Hyperoxia impairs postnatal alveolar epithelial development via NADPH oxidase in newborn mice

Abstract

Hyperoxia disrupts postnatal lung development in part through inducing inflammation. To determine the contribution of leukocyte-derived reactive oxygen species, we exposed newborn wild-type and NADPH oxidase p47 phox subunit null (p47 phox−/−) mice to air or acute hyperoxia (95% O2) for up to 11 days. Hyperoxia-induced pulmonary neutrophil influx was similar in wild-type and p47−/− mice at postnatal days (P) 7 and 11. Macrophages were decreased in wild-type hyperoxia-exposed mice compared with p47 phox−/− mice at P11. Hyperoxia impaired type II alveolar epithelial cell and bronchiolar epithelial cell proliferation, but depression of type II cell proliferation was significantly less in p47−/− mice at P3 and P7, when inflammation was minimal.
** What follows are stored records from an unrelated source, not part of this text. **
(** The exhausted attempt's own failure, once nothing delivered is found.  The
    reaper may have to record the dispatch it never saw recorded. *)
Definition fail_reclaimed (x : ctx) (w : W) (id : string) (run : Run) (generation : Z) (msg : string)
  : W * bool * bool :=
  let current := MetadataGeneration (RunMetadata run) AttemptGenerationKey in
  let c := mkCompletion false None "" false id generation RunStatusError msg None in
  if negb (current =? generation) || negb (attempted run) then
    match rs_BeginRunAttempt (SystemContext x) w id generation with
    | (w, None) => (w, false, false)
    | (w, Some false) => (w, false, true)
    | (w, Some true) => CompleteRun x w c false
    end
  else CompleteRun x w c false.

Definition CompleteReclaimedRun (x : ctx) (w : W) (pill : PoisonPill) (msg : string) : W * bool * bool :=
  if PGeneration pill <=? 0 then (w, false, false)
  else
    let generation := PGeneration pill - 1 in
    let id := PRunID pill in
    match LookupInflight w id with
    | (w, None) => (w, false, false)
    | (w, Some None) => (w, false, true)
    | (w, Some (Some a)) =>
        if negb (Generation a =? generation) then (w, false, true)
        else
          match rs_GetRun (SystemContext x) w id with
          | (w, None) => (w, false, false)
          | (w, Some run) =>
              if TerminalRunStatus (RunStatus run) then
                let (w, ok) := refinalize w id run in (w, true, ok)
              else if generation <? MetadataGeneration (RunMetadata run) AttemptGenerationKey then (w, false, true)
              else if attempted run then
                match recoverDeliveredCompletion x w id run with
                | (w, false, true) => fail_reclaimed x w id run generation msg
                | r => r
                end
              else fail_reclaimed x w id run generation msg
          end
    end.

(** ** Waiting callers *)

Definition completeObservedRun (x : ctx) (w : W) (id terminal : string) (generation : Z) : W * option Run :=
  match rs_GetRun x w id with
  | (w, None) => (w, None)
  | (w, Some latest) =>
      if negb (String.eqb terminal "") && negb (TerminalRunStatus (RunStatus latest)) then
        match CompleteRun x w (mkCompletion false None "" false id generation terminal "" None) false with
        | (w, _, false) => (w, None)
        | (w, _, true) => rs_GetRun x w id
        end
      else (w, Some latest)
  end.

(** One iteration of [awaitDurableCompletion]: [Some] is its return. *)
Definition await_once (x : ctx) (w : W) (id : string) : W * option (option Run) :=
  match rs_GetRun x w id with
  | (w, None) => (w, Some None)
  | (w, Some latest) =>
      if TerminalRunStatus (RunStatus latest) then (w, Some (Some latest))
      else
        let g := MetadataGeneration (RunMetadata latest) AttemptGenerationKey in
        match Replay w id with
        | (w, None) => (w, Some None)
        | (w, Some events) =>
            match find_first (is_terminal_of g) (reverse events) with
            | None => (w, None)
            | Some e =>
                match reported_completion id g e with
                | None => (w, Some None)
                | Some c =>
                    match CompleteRun x w c false with
                    | (w, _, false) => (w, Some None)
                    | (w, true, true) => let (w, r) := rs_GetRun x w id in (w, Some r)
                    | (w, false, true) => (w, None)
                    end
                end
            end
        end
  end.

(** The polling loop; each tick is preceded by whatever the rest of the system
    does ([ticks]), and the context may end instead ([None]). *)
Fixpoint awaitDurableCompletion (x : ctx) (w : W) (id : string) (ticks : list (option (W → W)))
  : W * option (option Run) :=
  match await_once x w id with
  | (w, Some r) => (w, Some r)
  | (w, None) =>
      match ticks with
      | [] => (w, None)
      | None :: _ => (w, Some None)
      | Some other :: ticks => awaitDurableCompletion x (other w) id ticks
      end
  end.

(** ** Timeouts *)

Variable queueCancel : W → string → W * bool.
Variable publishCancel : W → string → W * bool.
Variable cascadeCancelDescendants : W → string → W.

Definition timeout_completion (id : string) : RunCompletion :=
  mkCompletion true None "" false id 0 RunStatusTimeout "run exceeded max_duration" None.

(** One overdue run: the number of timeouts applied and of failures. *)
Definition timeout_one (x : ctx) (w : W) (id : string) (timedOut : bool) : W * Z * Z :=
  match completeRunResult x w (timeout_completion id) timedOut with
  | (w, result, _, ok) =>
      let n := if Applied result then 1 else 0 in
      if negb ok then
        ((if Accepted result then (tryStatusTransition (λ w, publishCancel w id) w).1 else w), n, 1)
      else if negb (Accepted result) then (w, n, 0)
      else
        let (w, ok1) := tryStatusTransition (λ w, queueCancel w id) w in
        let (w, ok2) := tryStatusTransition (λ w, publishCancel w id) w in
        (cascadeCancelDescendants w id, n, (if ok1 then 0 else 1) + (if ok2 then 0 else 1))
  end.
(** ** Cached results *)

(** [None]: no hit, the creation goes on. *)
Definition tryServeCachedRun (env : create_env) (x : ctx) (runID threadID : string) (q : RunCreate) (alias : string)
    (agent : option (gmap string any)) (w : SqlWorld) : SqlWorld * option (res create_err run_row) :=
  match (match agent with Some m => Some m | None => match ce_agent env (CrAgentID q) with Ok m => Some m | Err _ => None end end) with
  | None => (w, None)
  | Some meta =>
      if cacheTTLSeconds meta <=? 0 then (w, None)
      else
        match ce_cached env (ce_cache_key env (FromContext x) (CrAgentID q) (CrInput q) (CrConfig q)) with
        | None => (w, None)
        | Some output =>
            let metadata :=
              (if String.eqb alias "" then id else <["requested_alias" := AStr alias]>)
                (<["cache_hit" := ABool true]> (<["run_manifest" := (ce_manifest env (CrAgentID q) alias None 0).1]> ∅)) in
            let run := mkRunReq runID threadID (CrAgentID q) RunStatusSuccess (Some metadata) output (ce_now env)
                         (ce_now env) (mkSpec (CrInput q) (CrConfig q) None None 0) in
            match sql_op (λ e, CreateCachedRun (w_fail e) validate ts_le (w_commit e) (w_now e) (w_now e) x run (ce_caps env)) w with
            | (w, Err e) =>
                if String.eqb (CrRunID q) "" then (w, Some (Err (CStore e)))
                else
                  match findRunForRetry env x (CrRunID q) q threadID w with
                  | (w, Err e') => (w, Some (Err e'))
                  | (w, Ok (Some existing)) => (w, Some (Err (CRunRetryRace (CrRunID q) existing)))
                  | (w, Ok None) => (w, Some (Err (CStore e)))
                  end
            | (w, Ok _) =>
                match get_run x runID w with
                | (w, Err e) => (w, Some (Err (CCached e)))
                | (w, Ok row) => (w, Some (if ce_finalize env row then Ok row else Err (CCached EDriver)))
                end
            end
        end
  end.

(** ** Creation *)

(** What a creation does besides its row and assignment. *)
Inductive create_effect :=
| PlaceUsageHold (runID : string)
| ActiveRunsInc
| PrewarmConnector (name runID : string)
| RunStartHook (runID threadID agentID : string)
| WatchToolCalls (runID : string).

Record prepared := mkPrepared {
  pr_run : string;                       (* run id *)
  pr_req : RunCreate;                    (* the request as rewritten so far *)
  pr_alias : string;                     (* requestedAlias *)
  pr_agent : option (gmap string any)    (* agentForRun *)
}.

Definition set_refs (ref resume : option string) (q : RunCreate) : RunCreate :=
  mkCreateReq (CrRunID q) (CrAgentID q) (CrAssistantID q) (CrInput q) (CrConfig q) (CrStreamModes q)
    (CrIfNotExists q) ref resume (CrCommandResume q) (CrParentRunID q).

(** An empty or blank [checkpoint_ref] is absent. *)
Definition trim_ref (ref : option string) : option string :=
  match ref with
  | Some s => if String.eqb (TrimSpace s) "" then None else Some s
  | None => None
  end.

(** [command.resume] stands for [resume_command]. *)
Definition resume_of (env : create_env) (q : RunCreate) : option string :=
  match CrResumeCommand q with
  | Some r => Some r
  | None => ce_wrap env <$> CrCommandResume q
  end.

(** The agent of a request: assistant id, alias, then FinOps routing; with the alias
    it was requested through. *)
Definition route_agent (env : create_env) (q : RunCreate) : string * string :=
  let agentID := if String.eqb (CrAgentID q) "" then CrAssistantID q else CrAgentID q in
  let '(agent, alias) :=
    match ce_resolve env agentID with
    | (resolved, true) => (resolved, agentID)
    | (_, false) => (agentID, "")
    end in
  match ce_route env agent alias with
  | (routed, from) =>
      if String.eqb from "" then (agent, alias)
      else (routed, if String.eqb alias "" then from else alias)
  end.

(** Everything before the store is touched. *)
Definition prepare (env : create_env) (threadID : string) (q : RunCreate) : res create_err prepared :=
  if invalidResourceID threadID || invalidResourceID (CrRunID q) then Err CInvalidResourceID
  else if negb (ValidRunID (CrRunID q)) then Err CInvalidRunID
  else if ce_header_sim env && negb (ce_allow_sim env) then Err CSimulationRequiresAdmin
  else
    let runID := if String.eqb (CrRunID q) "" then ce_uuid env else CrRunID q in
    if negb (ce_valid_id env runID) then Err CInvalidRunID
    else
      let '(agent, alias) := route_agent env q in
      let q := set_agent agent (set_refs (trim_ref (CrCheckpointRef q)) (CrResumeCommand q) q) in
      match ce_agent env agent with
      | Err (ENotFound k i) => Err (CStore (ENotFound k i))
      | r =>
          if negb (ce_rate env agent) then Err CRateLimited
          else
            match ce_gate env agent with
            | Some reason => Err (CDenied reason)
            | None => Ok (mkPrepared runID (set_refs (CrCheckpointRef q) (resume_of env q) q) alias (ok_of r))
            end
      end.

(** The thread exists when this succeeds. *)
Definition ensure_thread (env : create_env) (x : ctx) (threadID : string) (q : RunCreate) (w : SqlWorld)
  : SqlWorld * res create_err unit :=
  match get_thread x threadID w with
  | (w, Ok _) => (w, Ok tt)
  | (w, Err e) =>
      if String.eqb (CrIfNotExists q) "" || String.eqb (CrIfNotExists q) "create" then
        match create_thread x (ce_now env) threadID w with
        | (w, Ok _) => (w, Ok tt)
        | (w, Err ce) =>
            match get_thread x threadID w with
            | (w, Ok _) => (w, Ok tt)
            | (w, Err _) => (w, Err (CStore ce))
            end
        end
      else (w, Err (CStore e))
  end.

Definition run_meta (env : create_env) (x : ctx) (p : prepared) (sim : bool) (depth : Z) : gmap string any :=
  let q := pr_req p in
  let put (b : bool) k v (m : gmap string any) := if b then <[k := v]> m else m in
  put sim "simulation" (ABool true)
    (<["run_manifest" := (ce_manifest env (CrAgentID q) (pr_alias p) (CrParentRunID q) depth).1]>
      (delete CompletionGenerationKey (delete AttemptGenerationKey
        (put (match CrResumeCommand q, pr_agent p with None, Some m => 0 <? cacheTTLSeconds m | _, _ => false end)
           "cache_key" (AStr (ce_cache_key env (FromContext x) (CrAgentID q) (CrInput q) (CrConfig q)))
           (put (negb (String.eqb (pr_alias p) "")) "requested_alias" (AStr (pr_alias p)) ∅))))).

Definition pending_run (env : create_env) (x : ctx) (threadID : string) (p : prepared)
    (sim : bool) (root : option string) (depth : Z) : StoreOps.Run :=
  let q := pr_req p in
  mkRunReq (pr_run p) threadID (CrAgentID q) RunStatusPending (Some (run_meta env x p sim depth)) ColNull
    (ce_now env) (ce_now env) (mkSpec (CrInput q) (CrConfig q) (CrParentRunID q) root depth).

Definition connector_needs (p : prepared) : list string :=
  match pr_agent p with Some m => default [] (extractConnectorNeeds m) | None => [] end.
(** C13. A created run owns its thread and its dispatch is the first attempt.  When no
    commit acknowledgement is lost, no two calls in a row fail and other requests
    leave the thread and the id alone: the id was free and the thread not
    busy; now the row is pending on that thread with no attempt or completion marker,
    within the delegation depth limit, the thread is busy, and the assignment
    carries the row's run, thread, agent, tenant and input at generation 1. *)
Theorem created_run_owns_thread env x th q w w' run a fx :
  createRunCtx env x th q w = (w', Ok (Created run a fx)) → steady w →
  leaves th (rid env q) (ce_before_insert env) → leaves th (rid env q) (ce_before_claim env) →
  ¬ busy th (sw_db w) ∧ runs (sw_db w) !! rid env q = None ∧ busy th (sw_db w') ∧
  ∃ row, runs (sw_db w') !! rid env q = Some row ∧
    r_status row = RunStatusPending ∧ r_thread row = th ∧ r_tenant row = FromContext x ∧
    run_metadata row !! AttemptGenerationKey = None ∧ run_metadata row !! CompletionGenerationKey = None ∧
    s_depth (r_spec row) ≤ a2aMaxDepthOrDefault (ce_depth env) ∧
    (Transport.RunID a, Transport.ThreadID a, GraphID a, Transport.TenantID a, Transport.Input a, Transport.Generation a)
      = (rid env q, th, r_agent row, r_tenant row, s_input (r_spec row), 1).
Proof.
  intros H Hs Hi Hc. apply createRunCtx_created in H as (p&w1&Hp&H&HS&HB). destruct (HS Hs) as [S1 [F1 R1]].
  apply prepare_run in Hp. rewrite <- Hp in Hi, Hc |- *.
  destruct (claim_and_create_ok _ _ _ _ _ _ _ _ _ S1 Hi Hc H) as (sim&root&depth&t&->&->&Hd&Hnb&Hn&Hr&Ht&Hb&_).
  split_and!; [auto|congruence|by exists t|].
  exists (new_row (FromContext x) (pending_run env x th p sim root depth)). split_and!; try done.
  - unfold run_metadata. simpl. by rewrite lookup_fmap, run_meta_fenced by auto.
  - unfold run_metadata. simpl. by rewrite lookup_fmap, run_meta_fenced by auto.
Qed.

(** ** Queueing failures *)

Lemma rollback_steady x run w row t :
  let r := StoreOps.RunID run in let th := StoreOps.ThreadID run in
  steady w → runs (sw_db w) !! r = Some row → visible x (r_tenant row) = true →
  threads (sw_db w) !! th = Some t → visible x (t_tenant t) = true →
  (busy th (sw_db (rollbackCreatedRun x run w)) →
     other_active_run th r (sw_db (rollbackCreatedRun x run w)) = true) ∧
  ∃ row', runs (sw_db (rollbackCreatedRun x run w)) !! r = Some row' ∧ r_status row' = RunStatusError.
Proof.
  intros r th Hs Hr Hv Ht Htv. unfold rollbackCreatedRun.
  destruct (tryStatusTransition _ w) as [w1 ok1] eqn:E1.
  apply (tryStatusTransition_steady _ _ _ _ _ (UpdateRunStatus_writes x r _ _ _)) in E1 as [S1 (e1&D1)]; [|done].
  destruct (tryStatusTransition _ w1) as [w2 ok2] eqn:E2.
  apply (tryStatusTransition_steady _ _ _ _ _ (ReleaseThread_writes x th r _)) in E2 as [_ (e2&D2)]; [|done].
  simpl. unfold update_visible_run in D1. rewrite Hr, Hv in D1. simpl in D1.
  assert (Ht1 : threads (sw_db w1) !! th = Some t) by (by rewrite D1).
  unfold set_thread_status in D2. rewrite Ht1, Htv in D2. simpl in D2.
  assert (Hrow : runs (sw_db w1) !! r = Some (restatus (w_now e1) RunStatusError ColNull "enqueue failed" row))
    by (rewrite D1; apply lookup_insert_eq).
  destruct (String.eqb_spec (t_status t) ThreadStatusBusy) as [Hb|Hb]; simpl in D2.
  - destruct (other_active_run th r (sw_db w1)) eqn:Ho; simpl in D2; rewrite D2.
    + split; [by intros _|]. eauto.
    + split; [|simpl; eauto]. intros (t'&Hl&Hb'). simpl in Hl. rewrite lookup_insert_eq in Hl. by injection Hl as <-.
  - rewrite D2. split; [|eauto]. intros (t'&Hl&Hb'). congruence.
Qed.

(** The answers of a creation that gives the client no run. *)
Definition gave_nothing (a : create_answer) : Prop :=
  match a with
  | AEnqueueFailed => True
  | ARefused (CCached _) => False
  | ARefused _ => True
  | _ => False
  end.

(** C14. A creation that gives the client nothing leaves nothing to clean up.  When no
    commit acknowledgement is lost, no two calls in a row fail and other requests
    leave the thread and the id alone, a refused or unqueued creation does not
    leave its thread newly busy unless another run is active on it, and its row is
    as it was before or has failed.  The refusal that reports a cached run, already
    committed, which could not be finalized is not among these. *)
Theorem failed_creation_leaves_nothing env x th q w w' ans :
  create_and_enqueue env x th q w = (w', ans) → gave_nothing ans → steady w →
  leaves th (rid env q) (ce_before_insert env) → leaves th (rid env q) (ce_before_claim env) →
  (busy th (sw_db w') → busy th (sw_db w) ∨ other_active_run th (rid env q) (sw_db w') = true) ∧
  (∀ row, runs (sw_db w') !! rid env q = Some row →
     runs (sw_db w) !! rid env q = Some row ∨ r_status row = RunStatusError).
Proof.
  unfold CreateRun.create_and_enqueue. intros H Hg Hs Hi Hc.
  destruct (createRunCtx env x th q w) as [w1 [[row|run a fx]|e]] eqn:E.
  - injection H as _ <-. done.
  - destruct (ce_enqueue env a); injection H as <- <-; [done|].
    apply createRunCtx_created in E as (p&w0&Hp&E&HS&HB). destruct (HS Hs) as [S0 _].
    apply prepare_run in Hp. rewrite <- Hp in Hi, Hc |- *.
    destruct (claim_and_create_ok _ _ _ _ _ _ _ _ _ S0 Hi Hc E)
      as (sim&root&depth&t&->&_&_&_&_&Hr&Ht&_&Htv&S1).
    destruct (rollback_steady x (pending_run env x th p sim root depth) w1 _ t S1 Hr (visible_own x) Ht Htv) as [Hb (row'&Hr'&He)].
    split; [auto|]. intros row Hrow. right. pose proof (eq_trans (eq_sym Hrow) Hr') as Heq. by injection Heq as <-.
  - assert (soft th (rid env q) (sw_db w) (sw_db w1)) as [Hb Hr].
    { eapply createRunCtx_err; try done. intros e' ->. injection H as _ <-. exact Hg. }
    assert (w' = w1) as -> by (destruct e; by simplify_eq).
    split; [auto|]. intros row. rewrite Hr. auto.
Qed.

(** ** Retries *)

Lemma prepare_req env th q p :
  prepare env th q = Ok p →
  (CrAgentID (pr_req p), pr_alias p) = route_agent env q ∧ CrInput (pr_req p) = CrInput q.
Proof.
  unfold prepare. destruct (_ || _); [done|]. destruct (negb _); [done|]. destruct (_ && _); [done|].
  destruct (negb _); [done|]. destruct (route_agent env q) as [agent alias].
  destruct (ce_agent env agent) as [|[]]; simpl; repeat case_match; intros; by simplify_eq.
Qed.

Lemma run_meta_alias env x p sim depth :
  run_meta env x p sim depth !! "requested_alias"
  = if String.eqb (pr_alias p) "" then None else Some (AStr (pr_alias p)).
Proof.
  unfold run_meta. set (b := match CrResumeCommand _ with Some _ => _ | None => _ end). clearbody b.
  destruct sim, b, (String.eqb (pr_alias p) ""); simpl;
    rewrite ?(lookup_insert_ne _ "simulation"), ?(lookup_insert_ne _ "run_manifest") by done;
    rewrite !lookup_delete_ne by done; rewrite ?(lookup_insert_ne _ "cache_key") by done;
    by rewrite ?lookup_insert_eq, ?lookup_empty.
Qed.

Lemma stored_alias_meta env x th p sim root depth :
  stored_alias (new_row (FromContext x) (pending_run env x th p sim root depth)) = pr_alias p.
Proof.
  unfold stored_alias, run_metadata. simpl. rewrite lookup_fmap, run_meta_alias.
  by destruct (String.eqb_spec (pr_alias p) "") as [->|].
Qed.

(** The row a queued creation left. *)
Lemma queued_row env x given fresh q w w1 run a fx :
  let th := if String.eqb given "" then fresh else given in
  handleCreateBackgroundRun env x given fresh q w = (w1, AQueued run a fx) → steady w →
  leaves th (rid env q) (ce_before_insert env) → leaves th (rid env q) (ce_before_claim env) →
  ∃ row, runs (sw_db w1) !! rid env q = Some row ∧ (r_agent row, stored_alias row) = route_agent env q ∧
    r_thread row = th ∧ r_tenant row = FromContext x ∧ s_input (r_spec row) = CrInput q.
Proof.
  intros th. unfold CreateRun.handleCreateBackgroundRun. intros H Hs Hi Hc.
  destruct (findRunForRetry env x (CrRunID q) q given w) as [w0 [[|]|]] eqn:E0; [done| |done].
  apply findRunForRetry_reads in E0 as [_ S0]. specialize (S0 Hs). fold th in H.
  unfold CreateRun.create_and_enqueue in H.
  destruct (createRunCtx env x th q w0) as [w2 [[row|run1 a1 fx1]|[]]] eqn:E; try done.
  destruct (ce_enqueue env a1); [|done]. injection H as <- <- <- <-.
  apply createRunCtx_created in E as (p&w3&Hp&E&HS&_). destruct (HS S0) as [S3 _].
  destruct (prepare_req _ _ _ _ Hp) as [Hreq Hin]. apply prepare_run in Hp. rewrite <- Hp in Hi, Hc |- *.
  destruct (claim_and_create_ok _ _ _ _ _ _ _ _ _ S3 Hi Hc E) as (sim&root&depth&t&->&_&_&_&_&Hr&_).
  eexists. split; [exact Hr|]. rewrite stored_alias_meta. by split_and!.
Qed.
We found reciprocal results for the expression of the cell cycle inhibitor p21 cip/waf in type II cells, which was induced in 95% O2-exposed wild-type mice, but significantly less in p47 phox−/− littermates at P7. Despite partial preservation of type II cell proliferation, deletion of p47 phox did not prevent the major adverse effects of hyperoxia on alveolar development estimated by morphometry at P11, but hyperoxia impairment of elastin deposition at alveolar septal crests was significantly worse in wild-type vs. p47 phox−/− mice at P11. Since we found that p47 phox is expressed in a subset of alveolar epithelial cells, its deletion may protect postnatal type II alveolar epithelial proliferation from hyperoxia through effects on epithelial as well as phagocyte-generated superoxide.